FIG. 2 is a sectional view of a plate-shaped material positioning device according to the present invention.

3 is a sectional view taken along line AA of FIG.

FIG. 4 is a plan view of a plate-like material positioning device according to the present invention.

5 is a sectional view taken along line BB of FIG.

FIG. 6 is a plan view of a conventional plate-shaped material positioning device.

[Explanation of symbols]

 30 ... Plate-shaped material positioning device 32 ... Vibration feeder means 34 ... Switching means 35 ... Stopper member 42 ... Vibration plate 50 ... Plate glass

Claims (3)

[Claims] 1. A step of placing a plate-shaped material on a vibrating plate of a vibrating feeder means and feeding the plate-shaped material along a conveyance path, and a plate-shaped material fed along the conveyance path.
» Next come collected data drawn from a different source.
Record htcp := mk_htcp {
  alpha : Z;                  (* u32, << 7 *)
  beta : Z;                   (* u8, << 7 *)
  modeswitch : Z;             (* u8 *)
  pkts_acked : Z;             (* u16, that is unsigned int *)
  packetcount : Z;            (* u32, as all the fields below *)
  minRTT : Z;
  maxRTT : Z;
  last_cong : Z;
  undo_last_cong : Z;
  undo_maxRTT : Z;
  undo_old_maxB : Z;
  minB : Z;
  maxB : Z;
  old_maxB : Z;
  Bi : Z;
  lasttime : Z;
}.
#[global] Instance eta_htcp : Eta htcp := fun r =>
  mk_htcp (alpha r) (beta r) (modeswitch r) (pkts_acked r) (packetcount r) (minRTT r) (maxRTT r)
    (last_cong r) (undo_last_cong r) (undo_maxRTT r) (undo_old_maxB r) (minB r) (maxB r)
    (old_maxB r) (Bi r) (lasttime r).

(** [jiffies] is [tcp_time_stamp]. *)
Definition htcp_cong_time (E : env) (ca : htcp) : Z := tcp_time_stamp E ⊖ last_cong ca.

Definition htcp_ccount (E : env) (ca : htcp) : outcome Z :=
  udiv (htcp_cong_time E ca) (minRTT ca).

Definition htcp_reset (E : env) (ca : htcp) : htcp :=
  ca <| undo_last_cong := last_cong ca |> <| undo_maxRTT := maxRTT ca |>
     <| undo_old_maxB := old_maxB ca |> <| last_cong := tcp_time_stamp E |>.

Definition htcp_cwnd_undo (sk : tcp_sock) (ca : htcp) : outcome (Z * htcp) :=
  let ca := ca <| last_cong := undo_last_cong ca |> <| maxRTT := undo_maxRTT ca |>
               <| old_maxB := undo_old_maxB ca |> in
  q ← udiv (u32 (snd_ssthresh sk ≪ 7)) (beta ca);
  Ok (Z.max (snd_cwnd sk) q, ca).

Definition measure_rtt (E : env) (sk : tcp_sock) (ca : htcp) : outcome htcp :=
  let srtt := srtt sk ≫ 3 in
  let ca := if (srtt <? minRTT ca) || negb (nz (minRTT ca)) then ca <| minRTT := srtt |> else ca in
  if bool_decide (icsk_ca_state sk = TCP_CA_Open) && (snd_ssthresh sk <? 0xFFFF) then
    n ← htcp_ccount E ca;
    Ok (if 3 <? n then
          let ca := if maxRTT ca <? minRTT ca then ca <| maxRTT := minRTT ca |> else ca in
          if (maxRTT ca <? srtt) && (srtt <=? maxRTT ca ⊕ msecs_to_jiffies 20)
          then ca <| maxRTT := srtt |> else ca
        else ca)
  else Ok ca.

Definition measure_achieved_throughput (g : htcp_params) (E : env) (sk : tcp_sock) (ca : htcp)
  (n last : Z) : outcome htcp :=
  let now := tcp_time_stamp E in
  let ca := if decide (icsk_ca_state sk = TCP_CA_Open) then ca <| pkts_acked := n |> else ca in
  if negb (nz (use_bandwidth_switch g)) then Ok ca
  else if bool_decide (icsk_ca_state sk <> TCP_CA_Open)
          && bool_decide (icsk_ca_state sk <> TCP_CA_Disorder) then
    Ok (ca <| packetcount := 0 |> <| lasttime := now |>)
  else
    let ca := ca <| packetcount := packetcount ca ⊕ n |> in
    let a := alpha ca ≫ 7 in
    if (snd_cwnd sk ⊖ (if nz a then a else 1) <=? packetcount ca)
       && (minRTT ca <=? now ⊖ lasttime ca) && (0 <? minRTT ca) then
      cur_Bi ← udiv (packetcount ca ⊗ HZ) (now ⊖ lasttime ca);
      n ← htcp_ccount E ca;
      let ca :=
        if n <=? 3 then ca <| Bi := cur_Bi |> <| maxB := cur_Bi |> <| minB := cur_Bi |>
        else
          let ca := ca <| Bi := (3 ⊗ Bi ca ⊕ cur_Bi) / 4 |> in
          let ca := if maxB ca <? Bi ca then ca <| maxB := Bi ca |> else ca in
          if maxB ca <? minB ca then ca <| minB := maxB ca |> else ca in
      Ok (ca <| packetcount := 0 |> <| lasttime := now |>)
    else Ok ca.
(** ** Invariant *)

Record lp_inv (l : lp) : Prop := mk_lp_inv {
  lp_flag : 0 <= flag l < 32;
  lp_sowd : in_u32 (sowd l);
  lp_owd_min : in_u32 (owd_min l);
  lp_owd_max : in_u32 (owd_max l);
  lp_owd_max_rsv : in_u32 (owd_max_rsv l);
  lp_remote_hz : in_u32 (remote_hz l);
  lp_remote_ref_time : in_u32 (remote_ref_time l);
  lp_local_ref_time : in_u32 (local_ref_time l);
  lp_last_drop : in_u32 (last_drop l);
  lp_inference : in_u32 (inference l);
}.

(** The delay test of an acknowledgement. *)
Definition lp_within_thr (l : lp) : bool :=
  sowd l ≫ 3 <? owd_min l ⊕ 15 ⊗ (owd_max l ⊖ owd_min l) / 100.

(** A connection whose remote clock is known, on its first delay sample. *)
Definition lp_ex : lp := mk_lp 1 0 0xffffffff 0 0 1000 95000 94980 0 0.
Definition lp_sk : tcp_sock := sk_ex <| rx_opt := mk_rx_opt 95020 95000 true |>.

(** * Lemmas *)

Definition lp_bits : list Z := [LP_VALID_RHZ; LP_VALID_OWD; LP_WITHIN_THR; LP_WITHIN_INF].

(** The four bits are independent, and fit in 5 bits: by enumeration. *)
Definition flag_table : bool :=
  forallb (fun i => let f := Z.of_nat i in
    forallb (fun b => forallb (fun on =>
      let f' := if on : bool then Z.lor f b else Z.ldiff f b in
      (0 <=? f') && (f' <? 32) &&
      forallb (fun b' => Bool.eqb (nz (Z.land f' b')) (if b =? b' then on else nz (Z.land f b')))
        lp_bits) [true; false]) lp_bits) (seq 0 32).

Lemma flag_table_ok : flag_table = true.
Proof. by vm_compute. Qed.
(* ===== verification/Driver.v ===== *)
(** The TCP-Linux agent (tcp-linux.cc): how acknowledgements, losses and
    timeouts drive a congestion module, for any module that meets the contract
    of the class [CongModule]. *)
From S2P Require Import Sock LinuxC Reno.

(** * Definitions *)

(** ** Calling a module: optional callbacks are tested for NULL *)

Section Calls.
Context {P : Type} (ops : tcp_congestion_ops P).

Definition call_init (E : env) (sk : tcp_sock) (ca : P) : outcome (tcp_sock * P) :=
  match ops_init ops with Some f => f E sk ca | None => Ok (sk, ca) end.
Definition call_pkts_acked (E : env) (sk : tcp_sock) (ca : P) (n last : Z)
  : outcome (tcp_sock * P) :=
  match ops_pkts_acked ops with Some f => f E sk ca n last | None => Ok (sk, ca) end.
Definition call_rtt_sample (E : env) (sk : tcp_sock) (ca : P) (usrtt : Z) : outcome P :=
  match ops_rtt_sample ops with Some f => f E sk ca usrtt | None => Ok ca end.
Definition tcp_ca_event (E : env) (sk : tcp_sock) (ca : P) (ev : tcp_ca_event)
  : outcome (tcp_sock * P) :=
  match ops_cwnd_event ops with Some f => f E sk ca ev | None => Ok (sk, ca) end.
Definition tcp_set_ca_state (E : env) (sk : tcp_sock) (ca : P) (st : tcp_ca_state)
  : outcome (tcp_sock * P) :=
  ca ← (match ops_set_state ops with Some f => f E sk ca st | None => Ok ca end);
  Ok (sk <| icsk_ca_state := st |>, ca).
End Calls.

(** ** The agent *)

Definition FLAG_ECE : Z := 1.
Definition FLAG_DATA_SACKED : Z := 2.
Definition FLAG_DATA_ACKED : Z := 4.
Definition FLAG_DATA_LOST : Z := 8.
Definition FLAG_CA_ALERT : Z := Z.lor FLAG_DATA_SACKED FLAG_ECE.
Definition FLAG_NOT_DUP : Z := FLAG_DATA_ACKED.
Definition FLAG_UNSURE_TSTAMP : Z := 16.
Definition has (flag bits : Z) : bool := nz (Z.land flag bits).

(** Settings of TcpAgent that the timeout reads, fixed while the agent runs. *)
Record tcp_settings := mk_settings {
  slow_start_restart_ : bool;
  restart_bugfix_ : bool;
  wnd_init_ : Z;              (* a double, its int *)
  wnd_ : Z;                   (* a double, its int *)
}.

Record agent (P : Type) := mk_agent {
  linux_ : tcp_sock;
  ca_ : P;                    (* linux_.icsk_ca_priv *)
  initialized_ : bool;
  next_pkts_in_flight_ : Z;   (* int *)
  highest_ack_ : Z;           (* int, packets *)
  t_seqno_ : Z;               (* int *)
  maxseq_ : Z;                (* int *)
  recover_ : Z;               (* int *)
  t_srtt_ : Z;                (* int, << 3 *)
  t_rttvar_ : Z;              (* int, << 2 *)
  settings_ : tcp_settings;
}.
Arguments mk_agent {P}. Arguments settings_ {P}. Arguments linux_ {P}. Arguments ca_ {P}. Arguments initialized_ {P}.
Arguments next_pkts_in_flight_ {P}. Arguments highest_ack_ {P}. Arguments t_seqno_ {P}.
Arguments maxseq_ {P}. Arguments recover_ {P}. Arguments t_srtt_ {P}. Arguments t_rttvar_ {P}.
#[global] Instance eta_agent P : Eta (agent P) := fun r =>
  mk_agent (linux_ r) (ca_ r) (initialized_ r) (next_pkts_in_flight_ r) (highest_ack_ r)
    (t_seqno_ r) (maxseq_ r) (recover_ r) (t_srtt_ r) (t_rttvar_ r) (settings_ r).

(** What an acknowledgement brings: the clock, the sequence number, the echoed
    congestion mark, what the scoreboard reports, the packets in flight before
    and after it is processed, and the measured times. *)
Record ack_in := mk_ack_in {
  k_env : env;
  k_seqno : Z;
  k_ece : bool;               (* ecnecho() && ecn_ *)
  k_sb : Z;                   (* the flags of UpdateScoreBoard *)
  k_prior_in_flight : Z;      (* int *)
  k_in_flight : Z;            (* int *)
  k_rx : option (Z * Z);      (* the echoed and the peer's time stamps *)
  k_t_rtt : option Z;         (* the sample [t_rtt_], in ticks *)
  k_usrtt : Z;                (* the sample in microseconds *)
  k_seq_rtt : Z;
  k_last : Z;                 (* when the segment was sent, ns; 0 unknown *)
}.

(** ** rtt_update: the integer part, with the default [T_SRTT_BITS = 3] and
    [T_RTTVAR_BITS = 2] *)

Definition s16 (z : Z) : Z := (z + 32768) mod 65536 - 32768.

Definition srtt_update (t_rtt t_srtt t_rttvar : Z) : Z * Z :=
  let t_rtt := if t_rtt <? 1 then 1 else t_rtt in
  if negb (t_srtt =? 0) then
    let delta := s16 (t_rtt - t_srtt ≫ 3) in
    let t_srtt := if t_srtt + delta <=? 0 then 1 else t_srtt + delta in
    let delta :=
      if delta <? 0 then
        let delta := s16 (s16 (- delta) - t_rttvar ≫ 2) in
        if 0 <? delta then delta ≫ 3 else delta
      else s16 (delta - t_rttvar ≫ 2) in
    (t_srtt, t_rttvar + delta)
  else (s32 (t_rtt ≪ 3), s32 (t_rtt ≪ 1)).

Section Driver.
Context {P : Type} (ops : tcp_congestion_ops P) (tcp_max_burst : Z).
Local Abbreviation agent := (agent P).

(** The sample callback, then the estimators. *)
Definition rtt_update (E : env) (t_rtt usrtt : Z) (a : agent) : outcome agent :=
  ca ← call_rtt_sample ops E (linux_ a) (ca_ a) usrtt;
  let '(s, v) := srtt_update t_rtt (t_srtt_ a) (t_rttvar_ a) in
  Ok (a <| ca_ := ca |> <| t_srtt_ := s |> <| t_rttvar_ := v |>
        <| linux_ := (linux_ a) <| srtt := u32 s |> |>).

(** ack_processing, for an acknowledgement of new data *)
Definition ack_processing (seqno flag : Z) (a : agent) : agent * Z :=
  if has flag FLAG_DATA_ACKED then
    let a := a <| highest_ack_ := seqno |> in
    let sk := linux_ a in
    let a := a <| linux_ := sk <| snd_una := u32 (highest_ack_ a + 1) ⊗ mss_cache sk |> |>
               <| maxseq_ := Z.max (maxseq_ a) (highest_ack_ a) |> in
    (if t_seqno_ a <? highest_ack_ a + 1 then
       let a := a <| t_seqno_ := highest_ack_ a + 1 |> in
       let sk := linux_ a in
       a <| linux_ := sk <| snd_nxt := u32 (t_seqno_ a) ⊗ mss_cache sk |> |>
     else a, flag)
  else (a, Z.lor flag FLAG_UNSURE_TSTAMP).

(** time_processing, timers left out *)
Definition time_processing (x : ack_in) (a : agent) : outcome agent :=
  let sk := linux_ a in
  let a := a <| linux_ := sk <| rx_opt :=
    match k_rx x with
    | Some (ecr, val) => mk_rx_opt val ecr true
    | None => mk_rx_opt (rcv_tsval (rx_opt sk)) (rcv_tsecr (rx_opt sk)) false
    end |> |> in
  match k_t_rtt x with
  | Some m => rtt_update (k_env x) m (k_usrtt x) a
  | None => Ok a
  end.

Definition touch_cwnd (E : env) (sk : tcp_sock) : tcp_sock :=
  sk <| snd_cwnd_stamp := tcp_time_stamp E |>.

Definition tcp_moderate_cwnd (E : env) (in_flight : Z) (sk : tcp_sock) : tcp_sock :=
  touch_cwnd E (sk <| snd_cwnd := u32 (Z.min (s32 (snd_cwnd sk)) (s32 (in_flight + tcp_max_burst))) |>).

(** The reduction of the window when a loss or a mark is seen. *)
Definition cut_window (E : env) (a : agent) : outcome agent :=
  let sk := touch_cwnd E (linux_ a) in
  '(th, ca) ← ops_ssthresh ops E sk (ca_ a);
  let sk := sk <| snd_ssthresh := th |> <| snd_cwnd_cnt := 0 |> <| bytes_acked := 0 |> in
  w ← (match ops_min_cwnd ops with Some f => f E sk ca | None => Ok (snd_ssthresh sk) end);
  Ok (a <| recover_ := maxseq_ a |> <| next_pkts_in_flight_ := s32 (snd_cwnd (linux_ a)) |>
        <| linux_ := sk <| snd_cwnd := w |> |> <| ca_ := ca |>).

Definition set_ca_state (E : env) (st : tcp_ca_state) (a : agent) : outcome agent :=
  '(sk, ca) ← tcp_set_ca_state ops E (linux_ a) (ca_ a) st;
  Ok (a <| linux_ := sk |> <| ca_ := ca |>).

Definition tcp_fastretrans_alert (E : env) (flag in_flight : Z) (a : agent) : outcome agent :=
  if negb (bool_decide (icsk_ca_state (linux_ a) = TCP_CA_Open))
     && (recover_ a <=? highest_ack_ a) then
    let sk := linux_ a in
    let sk := if snd_cwnd sk <? snd_ssthresh sk
              then tcp_moderate_cwnd E in_flight (sk <| snd_cwnd := snd_ssthresh sk |>)
              else sk in
    a ← set_ca_state E TCP_CA_Open (a <| linux_ := sk |>);
    Ok (a <| next_pkts_in_flight_ := 0 |>)
  else if bool_decide (icsk_ca_state (linux_ a) = TCP_CA_Recovery) then Ok a
  else if has flag (Z.lor FLAG_DATA_LOST FLAG_ECE) then
    a ← cut_window E a; set_ca_state E TCP_CA_Recovery a
  else Ok a.

Definition tcp_ack_is_dubious (flag : Z) (sk : tcp_sock) : bool :=
  negb (has flag FLAG_NOT_DUP) || has flag FLAG_CA_ALERT
  || negb (bool_decide (icsk_ca_state sk = TCP_CA_Open)).

Definition tcp_may_raise_cwnd (flag : Z) (sk : tcp_sock) : bool :=
  (negb (has flag FLAG_ECE) || (snd_cwnd sk <? snd_ssthresh sk))
  && negb (bool_decide (icsk_ca_state sk = TCP_CA_Recovery)
           || bool_decide (icsk_ca_state sk = TCP_CA_CWR)).

Definition tcp_cong_avoid (x : ack_in) (ack good : Z) (a : agent) : outcome agent :=
  let sk := linux_ a in
  '(sk, ca) ← ops_cong_avoid ops (k_env x) sk (ca_ a) (ack ⊗ mss_cache sk) (u32 (k_seq_rtt x))
    (u32 (k_prior_in_flight x)) good;
  Ok (a <| linux_ := touch_cwnd (k_env x) sk |> <| ca_ := ca |>).

(** The module is initialised at the first acknowledgement, then hears of the
    segments acknowledged and of the kind of acknowledgement. *)
Definition notify_module (x : ack_in) (acked flag : Z) (a : agent) : outcome agent :=
  let E := k_env x in
  '(sk, ca) ← (if initialized_ a then Ok (linux_ a, ca_ a) else call_init ops E (linux_ a) (ca_ a));
  '(sk, ca) ← (if has flag FLAG_NOT_DUP
               then call_pkts_acked ops E sk ca acked
                      (if has flag FLAG_UNSURE_TSTAMP then 0 else k_last x)
               else Ok (sk, ca));
  '(sk, ca) ← tcp_ca_event ops E sk ca
    (if bool_decide (icsk_ca_state sk = TCP_CA_Open) && negb (has flag FLAG_CA_ALERT)
        && has flag FLAG_NOT_DUP then CA_EVENT_FAST_ACK else CA_EVENT_SLOW_ACK);
  Ok (a <| linux_ := sk |> <| ca_ := ca |> <| initialized_ := true |>).

Definition react (x : ack_in) (ack flag : Z) (a : agent) : outcome agent :=
  if tcp_ack_is_dubious flag (linux_ a) then
    a ← (if has flag FLAG_DATA_ACKED && tcp_may_raise_cwnd flag (linux_ a)
         then tcp_cong_avoid x ack 0 a else Ok a);
    tcp_fastretrans_alert (k_env x) flag (k_in_flight x) a
  else if has flag FLAG_DATA_ACKED then tcp_cong_avoid x ack 1 a else Ok a.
A plate member is positioned at a predetermined position on the conveyance path by a stopper member, and a plate-shaped member positioning method comprising: 2. A vibrating feeder means for vibrating the vibrating plate to feed the plate-like material along a conveying path, and a vibrating plate on which the plate-like material is placed; A plate-shaped material positioning device, comprising: a stopper member that stops the fed plate-shaped material at a predetermined position on a conveyance path. 3. The positioning of the plate-shaped material according to claim 2, further comprising switching means for rotating the vibrating feeder means to position the plate-shaped material at a predetermined angle in order to switch the feeding direction of the plate-shaped material. apparatus.